For more than 25 years I have watched the church in its attitude toward labor and I know it is the enemy of the toilers and strives and strains to keep them in industrial bondage. The freedom of the working class will mean the end of the church as we know it today. It will simply be out of a job.

During the Chicago strikes the priests and preachers grew hysterically violent in demanding the shooting and hanging of the strikers in the name of the meek and merciful Jesus. All denominations melted into one and all the ministers were likewise a unit in defense of the corporations and denunciation and damnation of the strikers.

There is something almost melancholy in seeing a meek, sad-eyed, dyspepsic preacher suddenly grow fierce and bloodthirsty. It seems strange, but it is easily accounted for. The priest is simply the echo of the capitalist. if he declines the function he ceases to preach.

In every labor strike I have ever known the church and those who speak for it have lined up solidly with the corporations. This has been and must be the attitude of the church whose priests now direct its fiery fulmination against socialism at Buffalo.

Through all the centuries the church has been the handmaid of tyranny and oppression–there she stands today, red with impotent rage because socialism has stripped her of her mask and challenged her to do her worst. Can the church extinguish the socialist movement? Can a bat snuff out the sun? It is high time the working class were opening their eyes, time that they were discarding the sacred (?) symbols of superstition and proclaiming their royal right to represent themselves without the vulgar and impertinent intervention of priests who are but the emissaries of their oppressors and exploiters.

They are no longer children to be scared by nursery goblins. They are growing up to manhood and as they climb the heights the dawn of socialism lights their way–its holy fires glow in their eyes and they can see as never before the glorious goal of freedom. They are now beginning to understand the reason why their enemies are deified and their friends are damned. They see the church as the fort and buttress of the ruling robbers of society.

They hear the preachers in one voice denounce George Herron–a man so pure of heart and lofty of conception and conviction that he walks barefooted through the fire rather than disobey the command of conscience. And yet the Christian clergy at the behest of their capitalist masters poured out a tirade of foul calumny that would have blushed the devil–and this for no other reason than he was a socialist, a true friend of the working class.

The Buffalo preachers may spare their subsidized wrath. The socialist movement scorns their puny protest and defies their tottering power. The dark and dead ages of the past belong to the church–their living future belongs to socialism.

The Social Democratic Herald began as the Social Democrat. The Social Democrat was the paper of Eugene Debs’ pioneering industrial union, the American Railway Union.
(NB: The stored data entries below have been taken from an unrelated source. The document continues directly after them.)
(** * CausalPy [pymc_models]: the scikit-learn style wrapper around PyMC

    A shallow embedding of [causalpy/pymc_models.py].  The module defines
    one base class, [ModelBuilder], and three subclasses.  Every method is
    a short sequence of calls into PyMC, ArviZ and NumPy, so the embedding
    is organised as follows.

    - NumPy arrays are records of a shape and row-major data; the array
      operations the module performs itself ([y[:, 0]], [.shape[k]],
      [.flatten()], [np.stack], [np.ones]) are executable functions.
    - A [pm.Model] is the part of PyMC's model the statements are about:
      the coordinates, the named variables in declaration order and the
      list of free random variables.  What [build_model] declares is
      recorded symbolically.
    - Everything numerical (sampling, extending inference data, extracting,
      the R^2 score), the libraries' own validation of declarations, the
      conversion of data arrays and the coordinates a declaration adds are
      fields of a [Library] record: the wrapper is verified for every
      library.
    - Methods run in a state-and-exception monad.  A raised exception keeps
      the state reached so far, as in Python. *)

From Stdlib Require Import QArith.
From stdpp Require Import gmap strings list.

Open Scope string_scope.
Open Scope list_scope.

(** ** Python values and exceptions *)

(** The plain Python values that occur in [sample_kwargs], [coords] and
    [priors].  Finite floats are the rationals they denote: the wrapper
    never computes with them. *)
Inductive atom :=
| PyNone
| PyBool (b : bool)
| PyInt (z : Z)
| PyFloat (q : Q)
| PyStr (s : string).

Inductive pyval :=
| PyAtom (a : atom)
| PyList (l : list atom).

(** Exceptions, by class.  [OtherError] stands for any further class a
    library may raise. *)
Inductive exn :=
| NotImplementedError (msg : string)
| IndexError (msg : string)
| KeyError (key : string)
| TypeError (msg : string)
| ValueError (msg : string)
| AttributeError (msg : string)
| OtherError (cls msg : string).

Inductive result (A : Type) :=
| Ok (a : A)
| Raise (e : exn).
Arguments Ok {A} a.
Arguments Raise {A} e.

Definition result_bind {A B} (r : result A) (k : A -> result B) : result B :=
  match r with
  | Ok a => k a
  | Raise e => Raise e
  end.

(** ** NumPy arrays *)

Module np.

Record ndarray := mk_ndarray { shape : list nat; data : list Q }.

Definition size_of (sh : list nat) : nat := foldr Nat.mul 1%nat sh.

(** A well-formed array holds as many items as its shape says. *)
Definition wf (a : ndarray) : Prop := length (data a) = size_of (shape a).

Definition ndim (a : ndarray) : nat := length (shape a).

(** [a.shape[k]]: indexing the shape tuple. *)
Definition shape_at (a : ndarray) (k : nat) : result nat :=
  match shape a !! k with
  | Some n => Ok n
  | None => Raise (IndexError "tuple index out of range")
  end.

(** [np.ones(n)] *)
Definition ones (n : nat) : ndarray :=
  {| shape := [n]; data := replicate n 1%Q |}.

(** [a.flatten()]: a one-dimensional copy in row-major order. *)
Definition flatten (a : ndarray) : ndarray :=
  {| shape := [length (data a)]; data := data a |}.

(** The items of [a[:, 0]]: of each of the [n] blocks of [stride] items
    along axis 0, the first [r]. *)
Fixpoint col0_items (n stride r : nat) (d : list Q) : list Q :=
  match n with
  | O => []
  | S n' => take r d ++ col0_items n' stride r (drop stride d)
  end.

(** [a[:, 0]] *)
Definition getitem_col0 (a : ndarray) : result ndarray :=
  match shape a with
  | n :: m :: rest =>
      if (m =? 0)%nat
      then Raise (IndexError "index 0 is out of bounds for axis 1 with size 0")
      else Ok {| shape := n :: rest;
                 data := col0_items n (m * size_of rest) (size_of rest) (data a) |}
  | _ => Raise (IndexError "too many indices for array")
  end.

(** Interleaving of two item lists: the rows of a two-column array. *)
Fixpoint zip_rows (a b : list Q) : list Q :=
  match a, b with
  | x :: a', y :: b' => x :: y :: zip_rows a' b'
  | _, _ => []
  end.

(** [np.stack(arrays=(a, b), axis=1)] for one-dimensional [a] and [b]. *)
Definition stack2_axis1 (a b : ndarray) : result ndarray :=
  match shape a, shape b with
  | [n], [n'] =>
      if (n =? n')%nat
      then Ok {| shape := [n; 2%nat]; data := zip_rows (data a) (data b) |}
      else Raise (ValueError "all input arrays must have the same shape")
  | _, _ => Raise (ValueError "all input arrays must have the same shape")
  end.

End np.

(** ** The PyMC model registry *)

Module pm.

(** Symbolic tensors: what the module hands to PyMC as parameters of a
    distribution or as the value of a deterministic. *)
Inductive tensor :=
| TVar (name : string)               (* the model variable of that name *)
| TUnpack (name : string) (i : nat)  (* i-th item of the tuple PyMC returned for it *)
| TPy (v : pyval)                    (* a Python number *)
| TArr (a : np.ndarray)              (* a NumPy array *)
| TDot (l r : tensor)                (* pm.math.dot, pt.dot *)
| TTranspose (t : tensor)            (* t.T *)
| TStack2 (a b : tensor) (axis : Z). (* pt.stack(tensors=(a, b), axis) *)

Inductive dist :=
| Normal (mu sigma : tensor)
| HalfNormal (sigma : tensor)
| Dirichlet (a : tensor)
| HalfCauchy (beta : tensor) (shape : option (list nat))
| LKJCholeskyCov (eta : tensor) (n : nat) (sd_dist : dist)
| MvNormal (mu chol : tensor).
Begun in 1894 as the Railway Times, in July of 1897 it was renamed The Social Democrat and served as the paper of the Chicago based Social Democratic Party. First published in Terre Haute and then Chicago, the paper was produced weekly. After a split with Utopians who retained the paper, Debs’ published The Social Democratic Herald. When they joined with the Springfield, Massachusetts based Social Democratic Party in 1901, the Socialist Party was born. Victor Berger took over the paper in 1901 and moved it Milwaukee where it ran until 1913.